A Wyoming toad about to be released
Credit Cooper McKim / Wyoming Public Radio

A wildlife refuge near Laramie is expanding by nearly 600 acres. The Mortenson Lake National Wildlife Refuge is one home to reintroduction efforts of the endangered Wyoming toad, whose population crashed in the mid-1970s. The amphibians have since been brought back to the area where they are beginning to breed in the wild.

The Nature Conservancy bought the 581 acres of land back in 2010 from a private citizen and held onto it until the U.S. Fish and Wildlife Service could afford buying them out. Brent Lathrop, southeast Wyoming program director for the Nature Conservancy, said it’s particularly important to stop some areas from being developed.

"The owner at the time wanted to sell that property to the Fish and Wildlife Service for Wyoming toad habitat and we stepped in at the request of the Fish and Wildlife Service and purchased it and they finally secured the funding to take us out on it," Lathrop said.

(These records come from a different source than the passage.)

(* ===== verification/Lookups.v ===== *)
(** * What a restricted receiver found for its planner (src/src/fsops/lookups.rs)

    The names a receiver looked up, kept so that a publication can be held to
    the grant without looking again.
    - The process's random hash of a name is a parameter.
    - Looking a name up on the filesystem is not modelled; what the lookup
      records is. *)

From S2P Require Import Prelude Text Proto Hashing Mapping.
Local Open Scope Z_scope.

Definition MAX_NAMES : Z := 2 ^ 22 / 8 * 7.

Inductive Looked := LkAbsent | LkPresent (file_mode : option Z) | LkEmpty | LkClaimed.
Inductive Recording := RecKeep | RecExisting.
Inductive Claim := ClaimAbsent | ClaimPresent | ClaimUnknown.

Record PlanningLookups := mkLookups { lo_recording : Recording; lo_limit : Z; lo_names : gmap Z Looked }.

Definition Lookups_with_limit (r : Recording) (limit : Z) : PlanningLookups := mkLookups r limit ∅.

Definition set_names (m : gmap Z Looked) (l : PlanningLookups) : PlanningLookups :=
  mkLookups (lo_recording l) (lo_limit l) m.

(** What [look_up] records of what it found, [None] for a lookup that failed. *)
Definition looked_of (r : Recording) (found : option (option (Kind * Z))) : option Looked :=
  match found, r with
  | Some None, RecKeep => Some LkAbsent
  | Some (Some (kind, mode)), RecKeep => Some (LkPresent (if decide (kind = File) then Some (Z.land mode 4095) else None))
  | Some (Some (kind, mode)), RecExisting => if decide (kind = File) then Some (LkPresent (Some (Z.land mode 4095))) else None
  | _, _ => None
  end.

Section Names.
Context (key : PathBytes -> Z).

Definition full (l : PlanningLookups) : bool := bool_decide (lo_limit l <= Z.of_nat (size (lo_names l))).

Definition lookups_record (relative : PathBytes) (looked : Looked) (l : PlanningLookups) : PlanningLookups :=
  match lo_names l !! key relative with
  | Some LkClaimed | Some LkEmpty => l
  | Some _ => set_names (<[key relative := looked]> (lo_names l)) l
  | None => if full l then l else set_names (<[key relative := looked]> (lo_names l)) l
  end.

Definition lookups_get (relative : PathBytes) (l : PlanningLookups) : option Looked := lo_names l !! key relative.

(** The loop over the directories above, nearest first, the root last. *)
Fixpoint claim_above (k : Z) (above : list PathBytes) (l : PlanningLookups) : Claim * PlanningLookups :=
  match above with
  | [] => (ClaimUnknown, l)
  | a :: above =>
      match lo_names l !! key a with
      | Some LkAbsent | Some LkEmpty =>
          if full l then (ClaimUnknown, l) else (ClaimAbsent, set_names (<[k := LkClaimed]> (lo_names l)) l)
      | Some _ => (ClaimUnknown, l)
      | None => claim_above k above l
      end
  end.

Definition lookups_claim (relative : PathBytes) (l : PlanningLookups) : Claim * PlanningLookups :=
  let k := key relative in
  match lo_names l !! k with
  | Some LkAbsent => (ClaimAbsent, set_names (<[k := LkClaimed]> (lo_names l)) l)
  | Some (LkPresent _) => (ClaimPresent, l)
  | Some LkClaimed | Some LkEmpty => (ClaimUnknown, l)
  | None =>
      if decide (lo_names l = ∅) then (ClaimUnknown, l)
      else claim_above k (reverse (ancestors relative) ++ [[]]) l
  end.

Definition lookups_forget (relative : PathBytes) (l : PlanningLookups) : PlanningLookups :=
  set_names (delete (key relative) (lo_names l)) l.
End Names.

(** ** Claims *)
Inductive LookupOp := LoRecord (relative : PathBytes) (looked : Looked) | LoClaim (relative : PathBytes) | LoForget (relative : PathBytes).

Section Claims.
Context (key : PathBytes -> Z).

Definition lookup_step (l : PlanningLookups) (op : LookupOp) : PlanningLookups :=
  match op with
  | LoRecord relative looked => lookups_record key relative looked l
  | LoClaim relative => (lookups_claim key relative l).2
  | LoForget relative => lookups_forget key relative l
  end.

Definition forgets (k : Z) (op : LookupOp) : bool := match op with LoForget relative => bool_decide (key relative = k) | _ => false end.

(** What a claim does: nothing, or marks the name. *)
Lemma claim_above_spec k above l : claim_above key k above l = (ClaimUnknown, l) \/
  claim_above key k above l = (ClaimAbsent, set_names (<[k := LkClaimed]> (lo_names l)) l) /\ full l = false.
Proof.
  induction above as [|a above IH]; cbn; [by left|]. destruct (lo_names l !! key a) as [[]|]; auto; destruct (full l); auto.
Qed.

Lemma lookups_claim_spec relative l :
  let names := <[key relative := LkClaimed]> (lo_names l) in
  (exists c, c <> ClaimAbsent /\ lookups_claim key relative l = (c, l)) \/
  lookups_claim key relative l = (ClaimAbsent, set_names names l) /\ lo_names l !! key relative <> Some LkClaimed /\
    (is_Some (lo_names l !! key relative) \/ full l = false).
Proof.
  cbn zeta. unfold lookups_claim. destruct (lo_names l !! key relative) as [[]|] eqn:E; cbn zeta.
  - right. split; [done|]. split; [done|by left].
  - left. eexists. by split; [|reflexivity].
  - left. eexists. by split; [|reflexivity].
  - left. eexists. by split; [|reflexivity].
  - case_decide; [left; eexists; by split; [|reflexivity]|].
    destruct (claim_above_spec (key relative) (reverse (ancestors relative) ++ [[]]) l) as [->|[-> Hf]]; [left; eexists; by split; [|reflexivity]|]. right. auto.
Qed.

Lemma claimed_stays op k l : forgets k op = false -> lo_names l !! k = Some LkClaimed -> lo_names (lookup_step l op) !! k = Some LkClaimed.
Proof.
  intros Hf Hk. destruct op as [relative looked|relative|relative]; cbn.
  - unfold lookups_record. destruct (decide (key relative = k)) as [<-|Hn]; [by rewrite Hk|].
    repeat case_match; cbn; rewrite ?lookup_insert_ne by done; done.
  - destruct (lookups_claim_spec relative l) as [(c & _ & ->)|[-> _]]; [done|]. cbn.
    destruct (decide (key relative = k)) as [<-|Hn]; [by rewrite lookup_insert_eq|by rewrite lookup_insert_ne].
  - cbn in Hf. apply bool_decide_eq_false in Hf. by rewrite lookup_delete_ne.
Qed.

(** A name is given to one publication at most: once a claim found it absent,
    no other claim does, whatever is looked up and claimed in between, until it is
    forgotten. *)
Theorem a_name_is_claimed_once relative relative' ops l l' :
  lookups_claim key relative l = (ClaimAbsent, l') -> key relative' = key relative ->
  Forall (fun op => forgets (key relative) op = false) ops ->
  lookups_claim key relative' (foldl lookup_step l' ops) = (ClaimUnknown, foldl lookup_step l' ops).
Proof.
  intros Hc Hk Hops. assert (Hl' : lo_names l' !! key relative = Some LkClaimed).
  { destruct (lookups_claim_spec relative l) as [(c & Hn & E)|[E _]]; rewrite Hc in E; [congruence|]. injection E as ->. apply lookup_insert_eq. }
  assert (Hend : lo_names (foldl lookup_step l' ops) !! key relative = Some LkClaimed).
  { clear Hc. revert l' Hl'. induction Hops as [|op ops Hop _ IH]; intros l' Hl'; [done|]. by apply IH, claimed_stays. }
  unfold lookups_claim. by rewrite Hk, Hend.
Qed.

(** No more names are kept than the limit, whatever is done. *)
Theorem lookups_within_limit r limit ops : 0 <= limit ->
  Z.of_nat (size (lo_names (foldl lookup_step (Lookups_with_limit r limit) ops))) <= limit.
Proof.
  intros Hl. change limit with (lo_limit (Lookups_with_limit r limit)) at 2.
  assert (H0 : Z.of_nat (size (lo_names (Lookups_with_limit r limit))) <= lo_limit (Lookups_with_limit r limit)) by (cbn; rewrite map_size_empty; lia).
  clear Hl. revert H0. generalize (Lookups_with_limit r limit) as l. induction ops as [|op ops IH]; intros l Hl; [done|]. cbn.
  assert (Hlim : lo_limit (lookup_step l op) = lo_limit l /\ Z.of_nat (size (lo_names (lookup_step l op))) <= lo_limit l).
  { destruct op as [relative looked|relative|relative]; cbn.
    - unfold lookups_record, full. destruct (lo_names l !! key relative) as [[]|] eqn:E; cbn; try done;
        try (rewrite map_size_insert_Some by done; done). case_bool_decide; cbn; [done|]. rewrite map_size_insert_None by done. lia.
    - destruct (lookups_claim_spec relative l) as [(c & _ & ->)|(-> & _ & Hin)]; [done|]. cbn. split; [done|].
      destruct (lo_names l !! key relative) eqn:E; [by rewrite map_size_insert_Some by done|]. rewrite map_size_insert_None by done.
      destruct Hin as [[? ?]|Hf]; [congruence|]. unfold full in Hf. apply bool_decide_eq_false in Hf. lia.
    - split; [done|]. destruct (lo_names l !! key relative) eqn:E; [|by rewrite delete_id].
      rewrite map_size_delete_Some by eauto. lia. }
  destruct Hlim as [E Hle]. rewrite <- E. apply IH. by rewrite E.
Qed.
End Claims.

(** ** On a directory found empty *)
Definition sample_lookups : PlanningLookups := mkLookups RecKeep 10 {[0 := LkAbsent]}.
Definition byte_key (path : PathBytes) : Z := foldl (fun h b => h * 257 + b) 0 path.

Lemma a_name_is_claimed_once_witness :
  exists l', lookups_claim byte_key [97] sample_lookups = (ClaimAbsent, l') /\
    lookups_claim byte_key [97] (foldl (lookup_step byte_key) l' [LoRecord [97] LkAbsent; LoClaim [98]]) =
    (ClaimUnknown, foldl (lookup_step byte_key) l' [LoRecord [97] LkAbsent; LoClaim [98]]).
Proof.
  destruct (lookups_claim byte_key [97] sample_lookups) as [c l'] eqn:E. assert (Ec : (lookups_claim byte_key [97] sample_lookups).1 = ClaimAbsent)
    by (vm_compute; reflexivity). rewrite E in Ec. cbn in Ec. subst c. exists l'. split; [reflexivity|].
  apply (a_name_is_claimed_once byte_key [97] [97] [LoRecord [97] LkAbsent; LoClaim [98]] sample_lookups l' E eq_refl).
  repeat constructor.
Defined.

Lemma lookups_within_limit_witness :
  Z.of_nat (size (lo_names (foldl (lookup_step byte_key) (Lookups_with_limit RecKeep 1) [LoRecord [97] LkAbsent; LoRecord [98] LkAbsent]))) <= 1.
Proof. apply (lookups_within_limit byte_key RecKeep 1 [LoRecord [97] LkAbsent; LoRecord [98] LkAbsent]). lia. Defined.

He added they were able to step in a critical moment.

"As the Laramie area grows, and its slowly growing, the ranchettes spreading out into the rural area, spots like this associated with the Mortenson Refuge and the lake could potentially be rural acreages. That may not be good for the health and welfare of the toads," Lathrop said.

The addition to the wildlife refuge consists of 475 acres of prairie and 106 acres of wetlands.